In many ways, Tokyo Tarereba Girls isn’t a happy story. So many women (and I’m sure folks of other genders, as well) feel adrift in a sea of societal expectation. There are so many thinkpieces out there on millennials “choosing” not to buy houses or have children; even if you have no interest in bending to the whims of society, it’s hard to avoid acknowledging that you don’t tick off certain boxes. And yet, Higashimura delivers this anxiety wrapped in the sense of humor that set Princess Jellyfish apart before; there is no attempt to show Rinko and her friends as beautiful paragons of virtue who are underserving of their fate. They are all normal women, with normal lives and normal stresses. They are crass and selfish, women who we might not want to be, but who we recognize in ourselves and in our friends and family.

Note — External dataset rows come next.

Lemma expiry_job_ignores_invitation_witness :
  List.nth_error (expiryQueue (runs asked_twice)) 1 = Some first_check /\
  exists g s', co_invitedAt (consent_of g (runs asked_twice)) + HOUR = lnow (runs asked_twice) /\
    expiry_process first_check (runs asked_twice) = (Ok tt, s') /\
    forall y, y ∈ loanGuarantors (ldb s') -> lg_id y = lg_id g -> lg_tenantId y = "t1" -> lg_status y <> G_PENDING.
Proof.
  split; [vm_compute; reflexivity|].
  assert (match pending_request "t1" "id-0" "id-2" (runs asked_twice) with
    | Some g => (co_invitedAt (consent_of g (runs asked_twice)) + HOUR =? lnow (runs asked_twice))
        && bool_decide (is_Some (expired_view g (runs asked_twice))) | None => false end = true) as Hn by (vm_compute; reflexivity).
  destruct (pending_request "t1" "id-0" "id-2" (runs asked_twice)) as [g|] eqn:Hg; [|discriminate Hn].
  apply andb_true_iff in Hn as [Hage Hx]. apply Z.eqb_eq in Hage. apply bool_decide_eq_true in Hx. destruct Hx as [x Hx].
  destruct (outcome (expiry_process first_check (runs asked_twice)) (fun _ => true)) as ([] & s' & E & _); [vm_compute; reflexivity|].
  exists g, s'. split; [exact Hage|]. split; [exact E|]. unfold first_check in E.
  exact (proj1 (expiry_job_ignores_invitation "t1" "id-0" "id-2" None (72 * HOUR) (runs asked_twice) s' g x (runs_ok asked_twice)
    eq_refl eq_refl eq_refl Hg Hx E)).
Defined.

Definition boss_declines (s : LendingWorld) : result Loan * LendingWorld :=
  updateStatus "id-0" REJECTED_GUARANTOR_DECLINE None "t1" "boss" MANAGER lend_req s.
#[local] Opaque updateStatus memberApply doMemberApply.

Lemma admin_decline_strands_holds_witness :
  exists l s', boss_declines (runs two_calls) = (Ok l, s') /\ accounts (ldb s') = accounts (ldb (runs two_calls)) /\
    (exists a, accounts (ldb (runs two_calls)) !! "fosa2" = Some a /\ (acc_frozenSavings a =? ks 300) = true) /\
    exists e, (updateStatus "id-0" REJECTED None "t1" "boss" MANAGER lend_req s').1 = Err e.
Proof.
  destruct (outcome (boss_declines (runs two_calls)) (fun _ => true)) as (l & s' & E & _); [vm_compute; reflexivity|].
  exists l, s'. split; [exact E|]. unfold boss_declines in E.
  destruct (admin_decline_strands_holds "id-0" None "t1" "boss" MANAGER lend_req (runs two_calls) l s' E)
    as (_ & _ & _ & Ha & _ & Hu). split; [exact Ha|]. split; [|exact (Hu REJECTED None "boss" MANAGER lend_req)].
  apply account_if. vm_compute; reflexivity.
Defined.

Lemma application_replayed_witness :
  exists r s', memberApply lend_dto "t1" "m1" "u1" lend_req "K1" lend_start = (Ok r, s') /\
    memberApply (mkApplyDto "p1" (inject_Z 4000) 12 None [] []) "t1" "m1" "u1" (mkRequest None None None) "K1" s' = (Ok r, s').
Proof.
  destruct (outcome (memberApply lend_dto "t1" "m1" "u1" lend_req "K1" lend_start) (fun _ => true)) as (r & s' & E & _);
    [vm_compute; reflexivity|]. exists r, s'. split; [exact E|].
  exact (application_replayed lend_dto "t1" "m1" "u1" lend_req "K1" lend_start r s' (mkApplyDto "p1" (inject_Z 4000) 12 None [] [])
    (mkRequest None None None) s' eq_refl E eq_refl eq_refl).
Defined.

Lemma application_gated_witness :
  exists id l s', doMemberApply lend_dto "t1" "m1" "u1" lend_req "R" lend_start = (Ok (id, l), s') /\
    exists member mc product columns, admissible lend_dto "t1" "m1" member mc product columns lend_start /\
      opened lend_dto "t1" "m1" id product l lend_start s'.
Proof.
  destruct (outcome (doMemberApply lend_dto "t1" "m1" "u1" lend_req "R" lend_start) (fun _ => true)) as ([id l] & s' & E & _);
    [vm_compute; reflexivity|]. exists id, l, s'. split; [exact E|].
  exact (application_gated lend_dto "t1" "m1" "u1" lend_req "R" lend_start id l s' E).
Defined.

(** One nominee can afford its share, the other cannot. *)
Definition two_nominees : list GuarantorNomination := [mkNomination "m2" (inject_Z 300); mkNomination "m3" (inject_Z 901)].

It is tempting to claim that women like Rinko, who obsess over age, desirability, and the perceived expectations of others, are silly and shallow. Indeed, it is not uncommon to see this kind of criticism even coming from other women. So it was rather refreshing to see, at the back of this first volume, Higashimura’s own beliefs about marriage — essentially, that she fell into it by accident and that she doesn’t put too much weight on its merits. She has pushed back against her friends for their own fears, encouraging them to eschew their anxieties and just live their lives…but then she has also crafted this story highlighting those very real anxieties. She cannot relate to her friends in real life, but she can understand the concerns they have enough to show readers their value.

Since manga began legal English-language circulation, there have always been stories centered around adult men and their struggles and fantasies. It is gratifying to know that the girls and women who facilitated the huge manga boom of the late 90s and early aughts now have manga that have grown up with them, with protagonists their age who also may feel adrift, alone, and unwanted as they age and change. I believe that the manga market is ready for more josei and has been for a while now.

Because I’m terrible at keeping up with digital releases, I’m looking very forward to continuing Tokyo Tarareba Girls as it comes out in print. I know that she’s been acknowledged extensively in Japan, but I really hope to see Akiko Higashimura recognized for her genius in the North American market. To that end, I encourage everyone to try her work, whether it be this or Princess Jellyfish. She captures the struggle of being a woman from so many different perspectives and with such sensitivity, without sacrificing either wit or drama. She truly is a spectacular creator.